EXERCISE DIRECTIONS: Would you return the lines between the one holding "Lemma rc_after_ok c0" and the one holding "lrs_stats st = lrs_stats (lr_state (rc_reader c)) +", inclusive, and only those, exactly as they stand in the listing below?

SOURCE DATA:

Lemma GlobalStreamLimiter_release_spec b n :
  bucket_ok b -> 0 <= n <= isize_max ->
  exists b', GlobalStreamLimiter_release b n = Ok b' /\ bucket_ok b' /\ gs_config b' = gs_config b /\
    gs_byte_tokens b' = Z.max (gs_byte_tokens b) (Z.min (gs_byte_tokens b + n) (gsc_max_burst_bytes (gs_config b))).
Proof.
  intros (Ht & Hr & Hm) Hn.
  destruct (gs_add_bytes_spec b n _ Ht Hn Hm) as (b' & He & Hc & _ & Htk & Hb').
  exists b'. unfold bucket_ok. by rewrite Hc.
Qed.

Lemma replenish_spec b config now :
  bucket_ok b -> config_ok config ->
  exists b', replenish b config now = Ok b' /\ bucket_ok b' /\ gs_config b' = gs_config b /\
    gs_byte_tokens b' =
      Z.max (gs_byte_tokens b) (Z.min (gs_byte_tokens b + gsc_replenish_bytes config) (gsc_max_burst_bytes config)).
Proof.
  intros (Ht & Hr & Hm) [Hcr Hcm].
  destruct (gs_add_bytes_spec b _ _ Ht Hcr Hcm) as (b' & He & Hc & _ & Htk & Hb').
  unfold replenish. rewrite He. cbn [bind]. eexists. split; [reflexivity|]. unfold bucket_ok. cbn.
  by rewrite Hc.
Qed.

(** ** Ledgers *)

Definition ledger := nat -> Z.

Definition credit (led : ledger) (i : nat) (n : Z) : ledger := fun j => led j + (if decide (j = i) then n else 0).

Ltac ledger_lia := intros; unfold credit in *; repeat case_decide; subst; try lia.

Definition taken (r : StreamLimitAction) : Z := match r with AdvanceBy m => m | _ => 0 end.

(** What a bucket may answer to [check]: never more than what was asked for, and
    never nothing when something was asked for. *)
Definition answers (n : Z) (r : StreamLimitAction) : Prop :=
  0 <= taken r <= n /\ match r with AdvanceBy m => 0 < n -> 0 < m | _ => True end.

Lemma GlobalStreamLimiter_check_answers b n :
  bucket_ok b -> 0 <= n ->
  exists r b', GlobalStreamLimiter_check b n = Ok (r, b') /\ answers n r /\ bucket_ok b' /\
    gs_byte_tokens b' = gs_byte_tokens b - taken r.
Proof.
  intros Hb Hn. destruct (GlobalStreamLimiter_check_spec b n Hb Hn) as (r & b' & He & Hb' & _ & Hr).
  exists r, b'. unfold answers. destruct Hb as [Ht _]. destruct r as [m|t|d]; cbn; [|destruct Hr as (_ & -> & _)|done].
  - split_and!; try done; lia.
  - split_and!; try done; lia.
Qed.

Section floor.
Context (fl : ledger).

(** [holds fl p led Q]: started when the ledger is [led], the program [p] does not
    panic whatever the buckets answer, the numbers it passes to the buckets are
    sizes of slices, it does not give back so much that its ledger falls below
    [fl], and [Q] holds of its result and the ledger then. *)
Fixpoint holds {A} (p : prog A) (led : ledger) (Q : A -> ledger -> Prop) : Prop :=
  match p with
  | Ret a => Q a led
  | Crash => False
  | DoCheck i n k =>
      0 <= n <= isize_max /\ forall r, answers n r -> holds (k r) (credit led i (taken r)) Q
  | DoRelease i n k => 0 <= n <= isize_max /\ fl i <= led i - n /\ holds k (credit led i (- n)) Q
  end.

...

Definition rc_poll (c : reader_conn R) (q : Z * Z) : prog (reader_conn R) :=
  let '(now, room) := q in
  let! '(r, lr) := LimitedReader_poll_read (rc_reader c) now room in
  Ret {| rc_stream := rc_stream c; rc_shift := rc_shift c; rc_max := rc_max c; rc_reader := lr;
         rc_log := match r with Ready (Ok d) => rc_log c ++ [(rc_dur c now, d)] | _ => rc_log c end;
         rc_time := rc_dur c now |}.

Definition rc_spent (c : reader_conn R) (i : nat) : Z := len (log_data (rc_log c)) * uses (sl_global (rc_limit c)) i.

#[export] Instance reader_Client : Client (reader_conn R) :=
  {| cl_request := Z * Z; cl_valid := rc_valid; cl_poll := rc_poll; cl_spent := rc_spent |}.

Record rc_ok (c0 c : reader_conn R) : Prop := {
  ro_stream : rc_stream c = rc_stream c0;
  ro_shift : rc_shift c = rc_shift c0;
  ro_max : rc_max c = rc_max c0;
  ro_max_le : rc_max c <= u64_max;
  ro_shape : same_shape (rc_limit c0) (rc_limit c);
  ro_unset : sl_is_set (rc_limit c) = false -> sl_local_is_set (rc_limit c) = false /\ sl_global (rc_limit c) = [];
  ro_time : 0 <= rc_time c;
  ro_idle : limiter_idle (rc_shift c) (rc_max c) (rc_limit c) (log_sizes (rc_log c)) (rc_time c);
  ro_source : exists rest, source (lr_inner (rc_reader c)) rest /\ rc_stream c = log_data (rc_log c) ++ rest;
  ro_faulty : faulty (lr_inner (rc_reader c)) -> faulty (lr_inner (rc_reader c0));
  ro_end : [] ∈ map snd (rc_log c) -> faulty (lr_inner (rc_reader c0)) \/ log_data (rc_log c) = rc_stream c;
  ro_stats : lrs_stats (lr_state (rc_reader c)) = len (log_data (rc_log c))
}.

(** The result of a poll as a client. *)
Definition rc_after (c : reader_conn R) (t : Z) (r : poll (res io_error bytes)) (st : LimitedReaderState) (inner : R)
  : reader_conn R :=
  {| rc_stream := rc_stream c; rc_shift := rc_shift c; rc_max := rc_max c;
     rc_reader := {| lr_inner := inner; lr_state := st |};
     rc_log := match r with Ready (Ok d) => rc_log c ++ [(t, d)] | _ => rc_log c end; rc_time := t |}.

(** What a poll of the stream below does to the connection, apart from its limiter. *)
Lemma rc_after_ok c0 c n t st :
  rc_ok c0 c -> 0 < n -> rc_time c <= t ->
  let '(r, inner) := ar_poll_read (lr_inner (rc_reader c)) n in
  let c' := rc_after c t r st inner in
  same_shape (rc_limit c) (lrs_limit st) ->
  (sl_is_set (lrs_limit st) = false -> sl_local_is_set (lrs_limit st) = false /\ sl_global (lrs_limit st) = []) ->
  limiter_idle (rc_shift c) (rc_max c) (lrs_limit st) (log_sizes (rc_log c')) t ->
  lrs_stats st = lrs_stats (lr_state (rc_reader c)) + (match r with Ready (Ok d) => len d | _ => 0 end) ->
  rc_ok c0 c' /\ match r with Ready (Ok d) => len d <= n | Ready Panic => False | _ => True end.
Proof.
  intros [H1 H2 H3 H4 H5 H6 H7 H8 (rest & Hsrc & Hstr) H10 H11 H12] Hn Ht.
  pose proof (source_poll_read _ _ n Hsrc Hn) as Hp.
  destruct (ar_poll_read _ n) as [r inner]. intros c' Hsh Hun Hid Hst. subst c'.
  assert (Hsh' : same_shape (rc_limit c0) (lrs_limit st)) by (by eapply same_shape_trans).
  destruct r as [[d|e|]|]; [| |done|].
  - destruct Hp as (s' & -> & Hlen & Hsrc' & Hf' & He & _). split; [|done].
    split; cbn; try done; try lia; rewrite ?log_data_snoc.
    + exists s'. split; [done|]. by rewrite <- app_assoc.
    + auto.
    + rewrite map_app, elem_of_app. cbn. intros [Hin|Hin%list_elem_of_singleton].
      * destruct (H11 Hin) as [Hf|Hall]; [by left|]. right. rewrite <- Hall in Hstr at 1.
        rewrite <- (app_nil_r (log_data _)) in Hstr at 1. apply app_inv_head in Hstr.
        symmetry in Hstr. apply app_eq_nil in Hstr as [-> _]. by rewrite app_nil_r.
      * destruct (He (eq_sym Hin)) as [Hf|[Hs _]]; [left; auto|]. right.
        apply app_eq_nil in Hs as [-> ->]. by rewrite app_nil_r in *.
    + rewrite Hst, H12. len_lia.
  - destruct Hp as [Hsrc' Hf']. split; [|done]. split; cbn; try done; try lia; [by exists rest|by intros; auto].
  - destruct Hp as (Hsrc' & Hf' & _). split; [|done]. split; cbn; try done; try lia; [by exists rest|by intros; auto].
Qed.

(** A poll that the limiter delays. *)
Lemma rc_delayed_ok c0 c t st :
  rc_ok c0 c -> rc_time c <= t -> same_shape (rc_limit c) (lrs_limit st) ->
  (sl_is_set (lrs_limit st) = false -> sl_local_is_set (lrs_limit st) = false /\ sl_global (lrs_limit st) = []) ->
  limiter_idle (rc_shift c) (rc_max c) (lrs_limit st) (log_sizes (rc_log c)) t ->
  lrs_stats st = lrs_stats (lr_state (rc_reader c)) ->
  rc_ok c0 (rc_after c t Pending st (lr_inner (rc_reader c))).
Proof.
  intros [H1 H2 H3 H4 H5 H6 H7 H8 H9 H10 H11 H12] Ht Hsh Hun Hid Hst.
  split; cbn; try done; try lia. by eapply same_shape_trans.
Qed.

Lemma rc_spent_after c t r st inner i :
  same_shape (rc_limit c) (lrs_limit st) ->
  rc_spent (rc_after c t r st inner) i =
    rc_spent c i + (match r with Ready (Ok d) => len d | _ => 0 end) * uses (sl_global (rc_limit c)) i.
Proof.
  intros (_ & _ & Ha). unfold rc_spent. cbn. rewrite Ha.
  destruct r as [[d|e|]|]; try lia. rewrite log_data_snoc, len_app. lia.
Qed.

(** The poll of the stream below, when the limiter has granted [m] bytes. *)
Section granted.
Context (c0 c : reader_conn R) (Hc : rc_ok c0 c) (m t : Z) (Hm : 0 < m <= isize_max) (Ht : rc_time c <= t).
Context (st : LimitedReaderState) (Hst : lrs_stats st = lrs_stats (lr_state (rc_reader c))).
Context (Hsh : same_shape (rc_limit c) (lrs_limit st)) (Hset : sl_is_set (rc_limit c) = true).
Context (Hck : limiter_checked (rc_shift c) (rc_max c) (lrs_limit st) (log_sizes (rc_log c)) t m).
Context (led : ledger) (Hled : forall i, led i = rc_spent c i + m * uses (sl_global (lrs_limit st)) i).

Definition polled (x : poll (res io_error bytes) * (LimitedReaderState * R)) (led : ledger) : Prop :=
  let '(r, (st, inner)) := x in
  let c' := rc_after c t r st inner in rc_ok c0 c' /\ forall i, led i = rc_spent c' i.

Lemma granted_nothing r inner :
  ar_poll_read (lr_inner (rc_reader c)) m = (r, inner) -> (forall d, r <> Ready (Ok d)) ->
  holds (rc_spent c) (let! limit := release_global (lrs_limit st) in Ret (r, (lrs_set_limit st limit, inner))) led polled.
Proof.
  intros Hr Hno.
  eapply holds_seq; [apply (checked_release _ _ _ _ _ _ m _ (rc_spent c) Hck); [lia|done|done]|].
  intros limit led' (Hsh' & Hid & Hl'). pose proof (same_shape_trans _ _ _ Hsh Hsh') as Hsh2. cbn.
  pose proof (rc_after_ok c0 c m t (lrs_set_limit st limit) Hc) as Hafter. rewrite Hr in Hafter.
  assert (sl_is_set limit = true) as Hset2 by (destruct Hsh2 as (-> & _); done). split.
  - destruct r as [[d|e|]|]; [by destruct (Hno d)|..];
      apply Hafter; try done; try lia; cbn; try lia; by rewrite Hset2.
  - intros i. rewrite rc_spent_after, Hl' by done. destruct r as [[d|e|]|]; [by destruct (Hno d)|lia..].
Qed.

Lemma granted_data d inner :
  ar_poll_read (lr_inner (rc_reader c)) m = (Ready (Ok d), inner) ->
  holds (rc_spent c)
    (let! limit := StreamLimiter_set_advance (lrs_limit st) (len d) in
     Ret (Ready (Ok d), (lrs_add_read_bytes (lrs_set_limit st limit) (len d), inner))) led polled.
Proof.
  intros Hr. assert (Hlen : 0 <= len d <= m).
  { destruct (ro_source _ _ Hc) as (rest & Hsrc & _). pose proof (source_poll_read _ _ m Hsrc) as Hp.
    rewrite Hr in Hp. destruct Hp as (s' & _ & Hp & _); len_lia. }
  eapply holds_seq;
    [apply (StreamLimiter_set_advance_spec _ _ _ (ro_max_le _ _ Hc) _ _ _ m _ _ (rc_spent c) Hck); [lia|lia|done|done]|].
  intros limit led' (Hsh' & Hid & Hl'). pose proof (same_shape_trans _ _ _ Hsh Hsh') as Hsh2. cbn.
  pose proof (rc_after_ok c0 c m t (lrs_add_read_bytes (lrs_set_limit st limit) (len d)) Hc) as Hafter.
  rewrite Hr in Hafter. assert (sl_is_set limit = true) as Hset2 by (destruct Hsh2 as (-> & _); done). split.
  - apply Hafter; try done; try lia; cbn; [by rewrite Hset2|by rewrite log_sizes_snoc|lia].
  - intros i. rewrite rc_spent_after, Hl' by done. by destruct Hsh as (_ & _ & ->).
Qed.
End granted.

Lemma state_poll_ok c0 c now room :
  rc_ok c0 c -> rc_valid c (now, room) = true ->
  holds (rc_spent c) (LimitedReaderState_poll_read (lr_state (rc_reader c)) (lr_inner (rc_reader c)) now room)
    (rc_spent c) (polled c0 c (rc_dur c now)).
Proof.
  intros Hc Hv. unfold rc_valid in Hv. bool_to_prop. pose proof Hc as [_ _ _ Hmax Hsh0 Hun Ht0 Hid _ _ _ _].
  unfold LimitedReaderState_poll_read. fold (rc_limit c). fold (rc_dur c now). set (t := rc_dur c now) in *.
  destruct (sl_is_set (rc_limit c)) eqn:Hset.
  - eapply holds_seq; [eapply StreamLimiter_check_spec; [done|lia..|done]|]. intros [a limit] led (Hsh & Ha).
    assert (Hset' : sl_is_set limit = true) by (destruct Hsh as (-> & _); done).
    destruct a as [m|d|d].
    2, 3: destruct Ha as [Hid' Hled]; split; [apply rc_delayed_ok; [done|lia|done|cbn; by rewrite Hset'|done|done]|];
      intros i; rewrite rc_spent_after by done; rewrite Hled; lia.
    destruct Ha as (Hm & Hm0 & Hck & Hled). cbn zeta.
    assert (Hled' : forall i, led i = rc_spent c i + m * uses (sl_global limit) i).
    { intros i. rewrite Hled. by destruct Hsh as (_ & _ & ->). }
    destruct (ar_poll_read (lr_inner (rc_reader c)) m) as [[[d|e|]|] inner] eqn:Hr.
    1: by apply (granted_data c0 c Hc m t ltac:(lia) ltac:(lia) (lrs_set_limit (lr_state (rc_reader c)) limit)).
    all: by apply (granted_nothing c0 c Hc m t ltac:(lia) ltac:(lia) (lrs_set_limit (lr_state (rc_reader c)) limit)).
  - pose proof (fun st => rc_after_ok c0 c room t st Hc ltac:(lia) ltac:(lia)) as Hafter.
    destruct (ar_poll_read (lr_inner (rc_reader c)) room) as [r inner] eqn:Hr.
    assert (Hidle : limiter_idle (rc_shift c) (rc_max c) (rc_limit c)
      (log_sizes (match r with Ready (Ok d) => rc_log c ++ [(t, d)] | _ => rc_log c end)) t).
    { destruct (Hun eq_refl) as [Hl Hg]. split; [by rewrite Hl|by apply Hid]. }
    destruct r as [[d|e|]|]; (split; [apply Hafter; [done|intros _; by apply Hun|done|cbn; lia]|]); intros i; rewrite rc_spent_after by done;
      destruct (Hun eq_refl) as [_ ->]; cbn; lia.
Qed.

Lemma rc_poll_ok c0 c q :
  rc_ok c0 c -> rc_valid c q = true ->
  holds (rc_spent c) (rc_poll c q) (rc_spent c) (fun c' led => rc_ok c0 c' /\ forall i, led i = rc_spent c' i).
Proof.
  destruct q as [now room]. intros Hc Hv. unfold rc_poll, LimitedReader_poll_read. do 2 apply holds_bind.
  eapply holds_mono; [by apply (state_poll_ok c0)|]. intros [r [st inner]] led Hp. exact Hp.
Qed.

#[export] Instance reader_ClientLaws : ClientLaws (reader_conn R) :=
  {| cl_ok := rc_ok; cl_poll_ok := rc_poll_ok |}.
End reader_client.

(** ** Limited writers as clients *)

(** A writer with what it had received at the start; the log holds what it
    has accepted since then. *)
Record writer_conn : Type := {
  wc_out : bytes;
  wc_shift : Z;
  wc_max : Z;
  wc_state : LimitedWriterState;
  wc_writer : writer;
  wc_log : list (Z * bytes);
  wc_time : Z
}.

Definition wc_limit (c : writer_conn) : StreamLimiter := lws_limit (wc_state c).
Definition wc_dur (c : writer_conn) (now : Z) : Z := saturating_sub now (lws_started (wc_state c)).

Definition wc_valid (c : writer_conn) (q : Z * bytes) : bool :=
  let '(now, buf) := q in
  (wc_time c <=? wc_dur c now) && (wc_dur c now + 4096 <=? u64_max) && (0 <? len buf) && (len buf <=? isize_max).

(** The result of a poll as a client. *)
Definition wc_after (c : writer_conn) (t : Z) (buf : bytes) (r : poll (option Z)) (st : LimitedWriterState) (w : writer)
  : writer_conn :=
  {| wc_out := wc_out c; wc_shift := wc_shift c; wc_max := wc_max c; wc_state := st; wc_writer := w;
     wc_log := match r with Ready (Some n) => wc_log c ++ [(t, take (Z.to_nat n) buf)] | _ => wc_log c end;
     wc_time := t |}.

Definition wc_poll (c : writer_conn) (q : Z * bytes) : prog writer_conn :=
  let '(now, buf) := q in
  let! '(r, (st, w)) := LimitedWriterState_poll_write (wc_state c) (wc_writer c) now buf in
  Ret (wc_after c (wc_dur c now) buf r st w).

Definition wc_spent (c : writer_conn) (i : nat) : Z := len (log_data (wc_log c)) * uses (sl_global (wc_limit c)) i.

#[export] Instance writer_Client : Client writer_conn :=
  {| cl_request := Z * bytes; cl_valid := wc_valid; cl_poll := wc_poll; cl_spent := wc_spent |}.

...

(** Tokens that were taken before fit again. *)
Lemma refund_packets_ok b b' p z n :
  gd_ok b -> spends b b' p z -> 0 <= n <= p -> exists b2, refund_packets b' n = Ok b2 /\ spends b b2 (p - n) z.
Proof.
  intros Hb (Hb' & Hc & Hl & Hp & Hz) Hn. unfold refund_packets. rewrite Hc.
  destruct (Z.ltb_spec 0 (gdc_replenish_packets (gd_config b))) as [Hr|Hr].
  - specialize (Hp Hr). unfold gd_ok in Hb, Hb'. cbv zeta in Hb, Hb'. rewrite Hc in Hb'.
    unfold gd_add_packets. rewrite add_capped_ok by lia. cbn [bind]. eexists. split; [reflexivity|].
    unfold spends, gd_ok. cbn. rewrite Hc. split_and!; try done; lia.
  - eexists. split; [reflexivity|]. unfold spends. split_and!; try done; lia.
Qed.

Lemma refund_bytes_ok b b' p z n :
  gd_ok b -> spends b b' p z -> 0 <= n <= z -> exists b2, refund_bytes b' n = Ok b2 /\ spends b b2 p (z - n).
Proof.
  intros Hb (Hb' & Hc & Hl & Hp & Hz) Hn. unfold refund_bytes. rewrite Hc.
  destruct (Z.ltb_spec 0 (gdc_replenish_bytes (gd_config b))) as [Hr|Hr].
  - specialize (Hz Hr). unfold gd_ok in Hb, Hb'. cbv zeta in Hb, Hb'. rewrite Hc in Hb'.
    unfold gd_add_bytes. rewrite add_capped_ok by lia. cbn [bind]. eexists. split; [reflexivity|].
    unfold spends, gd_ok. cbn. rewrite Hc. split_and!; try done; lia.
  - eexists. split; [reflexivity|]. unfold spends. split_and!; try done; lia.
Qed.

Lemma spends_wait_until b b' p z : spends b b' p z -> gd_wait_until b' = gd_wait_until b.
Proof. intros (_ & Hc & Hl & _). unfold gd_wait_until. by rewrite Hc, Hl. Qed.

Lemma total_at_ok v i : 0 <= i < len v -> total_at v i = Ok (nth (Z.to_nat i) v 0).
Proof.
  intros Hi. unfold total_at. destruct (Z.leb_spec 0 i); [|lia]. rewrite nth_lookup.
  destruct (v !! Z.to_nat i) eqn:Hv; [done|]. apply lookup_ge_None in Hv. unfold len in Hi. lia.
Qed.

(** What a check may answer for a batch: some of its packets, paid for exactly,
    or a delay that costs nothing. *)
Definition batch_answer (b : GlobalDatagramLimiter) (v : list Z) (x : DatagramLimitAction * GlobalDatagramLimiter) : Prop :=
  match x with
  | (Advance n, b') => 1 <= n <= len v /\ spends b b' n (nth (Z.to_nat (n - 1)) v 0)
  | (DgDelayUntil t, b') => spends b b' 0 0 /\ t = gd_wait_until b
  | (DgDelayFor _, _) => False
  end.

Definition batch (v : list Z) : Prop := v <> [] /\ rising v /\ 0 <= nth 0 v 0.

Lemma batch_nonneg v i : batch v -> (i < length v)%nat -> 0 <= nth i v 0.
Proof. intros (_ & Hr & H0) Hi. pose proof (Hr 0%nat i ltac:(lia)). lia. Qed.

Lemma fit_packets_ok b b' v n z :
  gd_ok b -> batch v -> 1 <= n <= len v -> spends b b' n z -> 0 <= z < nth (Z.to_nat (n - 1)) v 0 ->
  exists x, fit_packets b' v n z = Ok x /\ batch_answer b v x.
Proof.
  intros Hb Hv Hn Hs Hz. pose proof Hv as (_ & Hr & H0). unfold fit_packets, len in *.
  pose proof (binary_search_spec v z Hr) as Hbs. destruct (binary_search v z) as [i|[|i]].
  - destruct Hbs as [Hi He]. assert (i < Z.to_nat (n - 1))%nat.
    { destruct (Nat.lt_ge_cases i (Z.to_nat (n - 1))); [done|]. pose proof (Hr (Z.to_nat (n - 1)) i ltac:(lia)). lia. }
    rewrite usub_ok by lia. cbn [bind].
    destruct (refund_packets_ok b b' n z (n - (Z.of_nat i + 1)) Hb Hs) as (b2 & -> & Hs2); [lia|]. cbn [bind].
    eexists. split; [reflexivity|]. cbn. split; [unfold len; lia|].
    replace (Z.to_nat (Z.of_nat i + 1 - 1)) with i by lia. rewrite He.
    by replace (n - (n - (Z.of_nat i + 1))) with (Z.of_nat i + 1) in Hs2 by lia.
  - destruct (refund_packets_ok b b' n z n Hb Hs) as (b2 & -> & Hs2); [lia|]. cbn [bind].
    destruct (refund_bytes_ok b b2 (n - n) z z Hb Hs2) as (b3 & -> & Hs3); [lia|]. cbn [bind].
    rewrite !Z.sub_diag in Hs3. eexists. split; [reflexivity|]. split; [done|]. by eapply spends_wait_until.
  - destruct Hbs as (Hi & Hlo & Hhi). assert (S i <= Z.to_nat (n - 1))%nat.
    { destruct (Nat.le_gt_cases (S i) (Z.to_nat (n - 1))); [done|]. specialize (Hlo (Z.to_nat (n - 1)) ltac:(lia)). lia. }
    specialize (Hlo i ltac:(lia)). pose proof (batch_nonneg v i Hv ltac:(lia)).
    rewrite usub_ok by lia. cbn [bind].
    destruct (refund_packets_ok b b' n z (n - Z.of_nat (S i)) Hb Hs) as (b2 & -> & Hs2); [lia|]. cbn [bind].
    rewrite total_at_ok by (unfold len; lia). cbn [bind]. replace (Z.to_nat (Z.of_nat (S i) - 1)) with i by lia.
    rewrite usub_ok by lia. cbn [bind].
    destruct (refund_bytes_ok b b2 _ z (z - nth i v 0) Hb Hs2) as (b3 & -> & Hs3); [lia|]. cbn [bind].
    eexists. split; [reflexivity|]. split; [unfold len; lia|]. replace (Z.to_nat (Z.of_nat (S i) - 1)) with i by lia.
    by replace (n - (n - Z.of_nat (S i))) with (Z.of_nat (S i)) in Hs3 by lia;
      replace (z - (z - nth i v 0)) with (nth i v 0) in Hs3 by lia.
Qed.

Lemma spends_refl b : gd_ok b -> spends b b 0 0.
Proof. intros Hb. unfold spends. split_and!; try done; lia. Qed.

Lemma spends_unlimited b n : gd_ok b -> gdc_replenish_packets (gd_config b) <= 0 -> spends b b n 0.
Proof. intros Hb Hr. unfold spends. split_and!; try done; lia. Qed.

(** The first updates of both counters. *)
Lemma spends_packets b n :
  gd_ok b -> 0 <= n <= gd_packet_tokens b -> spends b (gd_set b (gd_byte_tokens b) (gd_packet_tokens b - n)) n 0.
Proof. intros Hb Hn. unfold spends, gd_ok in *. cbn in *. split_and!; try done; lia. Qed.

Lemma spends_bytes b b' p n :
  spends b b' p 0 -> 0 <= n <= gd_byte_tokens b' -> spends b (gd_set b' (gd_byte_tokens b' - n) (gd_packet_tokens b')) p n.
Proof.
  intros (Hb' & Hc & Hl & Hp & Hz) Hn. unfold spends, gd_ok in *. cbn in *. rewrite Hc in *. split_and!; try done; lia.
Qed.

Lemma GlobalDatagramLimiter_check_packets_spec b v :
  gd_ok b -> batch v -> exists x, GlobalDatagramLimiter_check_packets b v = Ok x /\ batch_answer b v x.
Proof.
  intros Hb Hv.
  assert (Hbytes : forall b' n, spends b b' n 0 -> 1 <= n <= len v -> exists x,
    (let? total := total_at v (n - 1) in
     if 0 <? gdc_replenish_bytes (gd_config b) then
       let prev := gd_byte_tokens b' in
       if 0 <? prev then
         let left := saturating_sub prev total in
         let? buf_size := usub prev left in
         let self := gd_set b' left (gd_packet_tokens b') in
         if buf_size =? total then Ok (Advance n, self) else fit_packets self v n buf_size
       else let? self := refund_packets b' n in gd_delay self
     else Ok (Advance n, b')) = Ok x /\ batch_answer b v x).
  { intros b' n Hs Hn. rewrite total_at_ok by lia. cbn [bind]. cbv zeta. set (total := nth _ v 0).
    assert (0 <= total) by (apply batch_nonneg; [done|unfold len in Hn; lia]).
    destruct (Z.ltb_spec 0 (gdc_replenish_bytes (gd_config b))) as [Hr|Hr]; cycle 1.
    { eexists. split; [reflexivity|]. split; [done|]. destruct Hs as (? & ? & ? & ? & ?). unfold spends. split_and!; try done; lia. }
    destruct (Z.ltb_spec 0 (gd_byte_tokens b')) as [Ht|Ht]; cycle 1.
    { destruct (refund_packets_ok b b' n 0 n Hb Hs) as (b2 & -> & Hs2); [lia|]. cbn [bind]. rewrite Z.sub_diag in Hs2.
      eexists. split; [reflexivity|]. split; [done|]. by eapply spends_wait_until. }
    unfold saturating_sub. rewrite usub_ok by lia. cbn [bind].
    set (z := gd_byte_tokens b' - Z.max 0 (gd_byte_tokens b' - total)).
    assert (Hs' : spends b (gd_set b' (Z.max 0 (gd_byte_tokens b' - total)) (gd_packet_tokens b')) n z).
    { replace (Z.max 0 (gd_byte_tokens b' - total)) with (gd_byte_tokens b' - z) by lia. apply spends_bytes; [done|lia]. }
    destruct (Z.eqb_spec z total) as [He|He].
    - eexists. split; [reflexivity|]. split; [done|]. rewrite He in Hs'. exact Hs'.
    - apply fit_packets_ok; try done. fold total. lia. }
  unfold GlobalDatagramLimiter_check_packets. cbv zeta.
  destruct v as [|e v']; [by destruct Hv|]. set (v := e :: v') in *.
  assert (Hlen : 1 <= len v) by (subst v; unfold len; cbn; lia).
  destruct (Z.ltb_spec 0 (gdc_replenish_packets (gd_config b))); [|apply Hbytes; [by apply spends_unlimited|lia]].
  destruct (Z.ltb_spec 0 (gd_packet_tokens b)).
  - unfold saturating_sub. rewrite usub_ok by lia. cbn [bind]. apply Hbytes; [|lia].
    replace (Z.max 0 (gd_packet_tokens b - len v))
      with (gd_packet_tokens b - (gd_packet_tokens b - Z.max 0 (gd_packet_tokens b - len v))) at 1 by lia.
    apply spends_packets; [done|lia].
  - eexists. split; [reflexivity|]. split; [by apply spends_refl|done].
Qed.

YOUR SOLUTION:
Lemma rc_after_ok c0 c n t st :
  rc_ok c0 c -> 0 < n -> rc_time c <= t ->
  let '(r, inner) := ar_poll_read (lr_inner (rc_reader c)) n in
  let c' := rc_after c t r st inner in
  same_shape (rc_limit c) (lrs_limit st) ->
  (sl_is_set (lrs_limit st) = false -> sl_local_is_set (lrs_limit st) = false /\ sl_global (lrs_limit st) = []) ->
  limiter_idle (rc_shift c) (rc_max c) (lrs_limit st) (log_sizes (rc_log c')) t ->
  lrs_stats st = lrs_stats (lr_state (rc_reader c)) + (match r with Ready (Ok d) => len d | _ => 0 end) ->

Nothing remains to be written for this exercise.